Yes, more poppies. (Previously: Pop Goes the World)
First, some later-flowering breadseed poppies. They are late for various reasons. Some are the last flowers on the bigger plants in the July crop. The dark purples had to fight with rhubarb and broccoli for sunlight. And the whites and lighter coloured forms popped up in a bed that was dug in June, old seeds waiting in the soil who knows how long.
Click on the pictures to see them full-size. And if you would like seed to grow your own poppies, please contact me using the form at the bottom of this post.

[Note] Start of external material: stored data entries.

(* ===== verification/FleetWitnesses.v ===== *)
(** * Concrete instances, continued

    Runs on the small installation of [Witnesses] for the theorems on the fleet,
    files, versions, installers, the gateway, rate limits, logs, listings and the
    agent's local access. *)

From Stdlib Require Import QArith.
From stdpp Require Import relations.
From S2P Require Import Prelude Prog Models JobState Database Scope Quota JobSystem Enrollment AgentAuth Identity.
From S2P Require Import Cdm Sessions LocalAccess LocalSpecs.
From S2P Require Import Tenancy Fleet FleetSpecs Float64 Paging RateLimit RateSpecs Gateway GatewaySpecs.
From S2P Require Import Versions VersionSpecs Logs LogSpecs.
From S2P Require Import Files FileSpecs FileHistory.
From S2P Require Import Installers InstallerSpecs.
From S2P Require Import Witnesses.

Local Close Scope Q_scope.
Local Open Scope nat_scope.

(** ** Devices *)

Definition fw0 : FleetWiring := {| fw_audit := true; fw_ilike := fun _ _ => true; fw_marshal := fun s => s |}.
Definition revoke0 : Handler unit := Revoke true ctx0 "dev_1" None.

(** The device is revoked while another request of the tenant is served. *)
Lemma fleet_isolation_witness :
  let qs := [(ctx0, FRevoke "dev_1" None); (ctx0, FGetTenant)] in
  tenant_frame (fun T => exists cq, cq ∈ qs /\ ctx_tenant cq.1 = T) db0 (run_store revoke0 env0 db0) /\
  (dev_status <$> devices (run_store revoke0 env0 db0) !! "dev_1") = Some "revoked".
Proof.
  split; [|vm_compute; reflexivity].
  eapply (fleet_isolation fw0 [(ctx0, FRevoke "dev_1" None); (ctx0, FGetTenant)]).
  exact (pool_run revoke0 env0 0 db0 (map (fun cq => fleet_serve fw0 cq.1 cq.2) [(ctx0, FRevoke "dev_1" None); (ctx0, FGetTenant)]) 0 eq_refl).
Defined.

(** A check-in of the revoked device that was already past authentication, and a
    renewal that was not. *)
Definition later0 : list LaterRequest :=
  [LJobs (QCheckin ctx0 (Some checkin0)); LRenew lib0 true ctx0 (peer "dev_1" "s1") "POST" (Some "csr"); LFleet ctx0 FGetTenant].
Definition late0 : Handler unit := serve wiring0 (QCheckin ctx0 (Some checkin0)).

Lemma revoked_locked_out_witness :
  exists r, run_result (MTLS lib0 true (fun _ => stop NoContent : Handler unit) ctx0 (peer "dev_1" "s1")) env0
    (run_store late0 env0 (run_store revoke0 env0 db0)) = inl r /\ (401 <= resp_status r)%Z.
Proof.
  eapply (revoked_locked_out true env0 ctx0 "dev_1" None db0 x509_0 wiring0 fw0 later0)
    with (cert := {| pc_common_name := "dev_1"; pc_serial := "s1"; pc_not_before := 0; pc_not_after := 3000000000000 |}).
  - vm_compute. reflexivity.
  - exact (pool_run late0 env0 0 (run_store revoke0 env0 db0)
      (map (later_serve x509_0 wiring0 fw0) later0) 0 eq_refl).
  - reflexivity.
  - reflexivity.
Defined.

(** ** Versions and policies *)

Definition version0 : AgentVersion :=
  {| av_version := "1.1.0"; av_channel := "stable"; av_changelog := Some ""; av_yanked := false; av_yank_reason := Some "";
     av_created_at := 1 |}.
Definition rollout0 : Rollout :=
  {| ro_version := "ver_1"; ro_tenant := "ten_1"; ro_status := RolloutStatusInProgress; ro_strategy := "gradual";
     ro_batch_percent := 10; ro_batch_interval_minutes := 60; ro_current_batch := 0; ro_total_devices := 1;
     ro_updated_devices := 0; ro_rolled_back_devices := 0; ro_seed := 7; ro_last_batch_at := None; ro_created_at := 1 |}.
Definition versions_db : DB := set_agent_versions {["ver_1" := version0]} (set_agent_rollouts {["rol_1" := rollout0]} db0).

Definition pause0 : Handler unit := version_serve None ctx0 (OPause "1.1.0").
Definition abort0 : Handler unit := version_serve None ctx0 (OAbort "1.1.0").

(** Paused, then aborted. *)
Lemma rollout_lifecycle_witness :
  exists new, rtc rollout_next RolloutStatusInProgress new /\
    agent_rollouts (run_store abort0 env0 (run_store pause0 env0 versions_db)) !! "rol_1"
    = Some (set_rollout_status new rollout0) /\ new = RolloutStatusAborted.
Proof.
  destruct (rollout_lifecycle None versions_db (run_store abort0 env0 (run_store pause0 env0 versions_db)) "rol_1" rollout0)
    as (new & Hn & Hr & _).
  - eapply rtc_l; [apply (version_step_one None ctx0 (OPause "1.1.0") env0)|].
    apply rtc_once, (version_step_one None ctx0 (OAbort "1.1.0") env0).
  - reflexivity.
  - exists new. split; [exact Hn|]. split; [exact Hr|]. apply (f_equal (fmap ro_status)) in Hr. vm_compute in Hr. injection Hr as Hnew. exact (eq_sym Hnew).
Defined.

Definition policy_request : upsertPolicyRequest :=
  {| up_group_id := "grp_1"; up_enabled := None; up_channel := "beta"; up_schedule := ""; up_rollout_strategy := "";
     up_rollout_batch_percent := Some 25%Z; up_rollout_batch_interval_minutes := None |}.

Lemma policy_roundtrip_witness :
  exists id', find_policy "ten_1" "grp_1" (run_store (UpsertPolicy ctx0 (Some policy_request)) env0 db0)
    = Some (id', requested_policy ctx0 policy_request).
Proof.
  destruct (policy_roundtrip env0 ctx0 policy_request db0 "aup_0" (requested_policy ctx0 policy_request)) as (_ & _ & Hf & _).
  - intros a b p q Ha. rows Ha.
  - vm_compute. reflexivity.
  - apply Hf. discriminate.
Defined.

(** ** Listings *)

(** Rows by id, the greatest first. *)
Definition by_id : relation (string * Z) := fun a b => string_leb b.1 a.1 = true.

#[local] Instance by_id_decision : RelDecision by_id.
Proof. intros a b. unfold by_id. exact _. Defined.
#[local] Instance by_id_trans : Transitive by_id.
Proof. intros a b c H1 H2. unfold by_id in *. eapply string_leb_trans; eauto. Defined.
#[local] Instance by_id_total : Total by_id.
Proof. intros a b. apply string_leb_total. Defined.

Lemma paging_terminates_witness :
  is_Some (collect by_id 4 2 "" [("a", 1%Z); ("c", 3%Z); ("b", 2%Z)]).
Proof.
  apply (paging_terminates by_id 2 "" [("a", 1%Z); ("c", 3%Z); ("b", 2%Z)]); [reflexivity|].
  intros kv Hkv. repeat (apply elem_of_cons in Hkv as [->|Hkv]; [discriminate|]). by apply elem_of_nil in Hkv.
Defined.

Lemma paging_complete_witness :
  collect by_id 4 2 "" [("a", 1%Z); ("c", 3%Z); ("b", 2%Z)] = Some [("c", 3%Z); ("b", 2%Z); ("a", 1%Z)].
Proof.
  etrans; [apply (paging_complete by_id 2 [("a", 1%Z); ("c", 3%Z); ("b", 2%Z)])|vm_compute; reflexivity].
  - reflexivity.
  - vm_compute. repeat constructor; set_solver.
  - intros kv Hkv. repeat (apply elem_of_cons in Hkv as [->|Hkv]; [discriminate|]). by apply elem_of_nil in Hkv.
  - intros a b _ _ H. exact H.
Defined.

(** ** Files *)

(** A hash that is not empty, and keys that are their own encoding. *)
Definition siglib0 : SigLib :=
  {| sha256 := fun s => s; hex := String.append "h"; b64_decode := Some; parse_pem := Some;
     parse_pkix := fun s => Some (Some s); ed25519_verify := fun _ _ _ => true |}.
Definition fh0 : FilesHandler :=
  {| fh_base := "/data"; fh_quota := None; fh_lib := siglib0; fh_scan_null := None; fh_ilike := fun _ _ => true;
     fh_payload_file := fun _ => None |}.
Definition fstore0 : FStore := {| fs_db := db0; fs_dirs := ∅; fs_staged := ∅; fs_blobs := ∅ |}.

Definition upload_request : initiateUploadRequest :=
  {| iq_filename := "f"; iq_size_bytes := 3; iq_sha256 := "habc"; iq_signature := ""; iq_signature_key_id := "";
     iq_mime_type := "text/plain" |}.
Definition initiated : FStore := run_store (file_serve fh0 ctx0 (FInitiate (Some upload_request))) env0 fstore0.
Definition chunked : FStore := run_store (file_serve fh0 ctx0 (FChunk "upl_2" "0" "" (Some "abc"))) env0 initiated.
Definition completed : FStore := run_store (file_serve fh0 ctx0 (FComplete "upl_2")) env0 chunked.

Lemma hash0 d : sha256_hex_of (fh_lib fh0) d <> "".
Proof. discriminate. Defined.

Lemma chunked_steps : rtc (file_step fh0) fstore0 chunked.
Proof.
  eapply rtc_l; [apply (file_step_one fh0 ctx0 (FInitiate (Some upload_request)) env0); exact (fun _ => I)|].
  apply rtc_once, (file_step_one fh0 ctx0 (FChunk "upl_2" "0" "" (Some "abc")) env0). exact (fun _ => I).
Defined.

(** Initiated, one chunk, completed: the blob is what was declared. *)
Lemma files_intact_witness : files_inv fh0 completed /\ fs_blobs completed !! "fil_1" = Some "abc".
Proof.
  split; [|vm_compute; reflexivity].
  apply (files_intact fh0 fstore0 completed hash0 eq_refl eq_refl).
  eapply rtc_r; [exact chunked_steps|]. apply (file_step_one fh0 ctx0 (FComplete "upl_2") env0), env0_ok.
Defined.

(** Why the accesses of a completion must not fail: when the UPDATE of [completed_at]
    does, whose error is ignored, the upload stays pending while its chunks are
    removed; the file is stored, but a repeated completion removes its blob. *)
Definition env_failing (k n : nat) : Env :=
  if (n =? k)%nat then {| e_fault := true; e_faults := e_faults (env0 n); e_now := e_now (env0 n); e_id := e_id (env0 n) |} else env0 n.
Definition half_completed : FStore := run_store (file_serve fh0 ctx0 (FComplete "upl_2")) (env_failing 8) chunked.
Definition repeated : FStore := run_store (file_serve fh0 ctx0 (FComplete "upl_2")) env0 half_completed.

Example unchecked_update_loses_file :
  fs_blobs half_completed !! "fil_1" = Some "abc" /\ fs_blobs repeated !! "fil_1" = None /\
  (fil_storage_path <$> files (fs_db repeated) !! "fil_1") = Some "/data/fil_1".
Proof. vm_compute. done. Qed.

Lemma complete_decides_witness :
  exists body, run_result (CompleteUpload fh0 ctx0 "upl_2") env0 chunked = inl (Answer (JSON 200 body)).
Proof.
  destruct (file_uploads (fs_db chunked) !! "upl_2") as [u|] eqn:Hu; [|vm_compute in Hu; discriminate Hu].
  destruct (files (fs_db chunked) !! "fil_1") as [f|] eqn:Hf; [|vm_compute in Hf; discriminate Hf].
  pose proof Hu as Eu. pose proof Hf as Ef. vm_compute in Eu, Ef. injection Eu as <-. injection Ef as <-.
  eapply (complete_decides fh0 ctx0 "upl_2" env0 fstore0 chunked _ _ hash0 env0_ok eq_refl eq_refl chunked_steps).
  - vm_compute. reflexivity.
  - vm_compute. reflexivity.
  - cbn [upl_total_chunks upl_uploaded_chunks]. split.
    + intros i Hi. apply list_elem_of_singleton. lia.
    + exists "abc", false. split; [vm_compute; reflexivity|]. split; reflexivity.
Defined.

Lemma total_chunks_exact_witness : total_chunks 5242881 = 2%Z /\ total_chunks 5242880 = 1%Z.
Proof.
  destruct (total_chunks_exact 5242881) as (-> & _); [split; reflexivity || discriminate|].
  destruct (total_chunks_exact 5242880) as (-> & _); [split; reflexivity || discriminate|]. split; reflexivity.
Defined.

(** ** Rate limits *)

(** One request in a second, two at once, and the middleware's time to live. *)
Definition kl0 : KeyedLimiter := NewKeyedLimiter {| Rate := 1; Burst := 2 |} (600 * Second).
Definition burst0 : list (string * Z) := [("k", 1%Z); ("k", 2%Z); ("k", 3%Z)].

Lemma rate_limited_witness :
  (inject_Z (passed "k" burst0 (serve_calls kl0 burst0).2)
     <= burst kl0 + gain kl0 3 + inject_Z 3 * slack kl0)%Q /\ passed "k" burst0 (serve_calls kl0 burst0).2 = 2%Z.
Proof.
  split; [|vm_compute; reflexivity]. apply (rate_limited kl0 0 burst0 "k").
  - split_and!; [by vm_compute| |by vm_compute|]; [exists 2%Z; split; [lia|vm_compute; reflexivity]|].
    intros k b Hb. simpl in Hb. by apply lookup_empty_Some in Hb.
  - by vm_compute.
  - simpl. lia.
Defined.

(** ** Local sessions *)

Definition uses0 : list (Z * SesOp) := [(0%Z, SCreate "t" "owner" SessionWeb); (Minute, SValidate "t")].

Lemma session_life_witness : life SessionWeb 0 (2 * Minute).
Proof.
  destruct (Validate (2 * Minute) "t" (ses_run NewSessionManager uses0)) as [sm' [s|e]] eqn:Hv; [|vm_compute in Hv; discriminate Hv].
  destruct (session_life uses0 0 (2 * Minute) "t" sm' s) as [Hin Hlife].
  - simpl. unfold Minute. lia.
  - exact Hv.
  - apply (f_equal snd) in Hv. vm_compute in Hv. injection Hv as <-. exact Hlife.
Defined.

Two newly sprouted seedlings (too small for my camera to get a clear look at). The longer, thin leaves appear first. They look like little wings. There is not enough summer left for these ones to grow into plants, and they won’t survive the winter here in zone 3.
The next few are Iceland poppies, Papaver nudicaule. These are self-seeded. Properly biennials, a few will go on for an extra year or two. They are the first poppies to flower in the spring, and the plants continue to send up new blooms (dead-heading may encourage this) well into September. The original bright orange, yellow, and white forms (Lake Louise postcard classics) return every year, from new seedlings, along with mixed colour forms, usually white with an orange blush or brushstrokes of yellow. These are best seen in morning sun when newly opened and alive with bees.
Now these are alpine poppies (Papaver alpinum). They flowered from seed in their first year. The whole plants are smaller and more compact than Iceland poppies, with delicate, downy foliage and dramatically large, floating flowers.
Finally, we come to the Ladybird poppies, Papaver commutatum. I started these in seed trays, moved the little seedlings into pots for a couple weeks, and then, when about 10cm tall and wide, planted them into the garden — in a sunny spot but under a shade I had set up to shelter them from direct sun until they were settled in. These don’t self-seed (in my garden), and whenever I’ve tried direct-sowing, nothing’s come up. So they take some effort and they’re worth it. They like loose, deeply dug garden soil and room to spread out. Pinching out the first stem of buds promotes branching and a full season of the reddest red flowers.
My daughter took some of these pictures — the first five. You can see that her style with the camera is more considered, and more adventurous, than mine.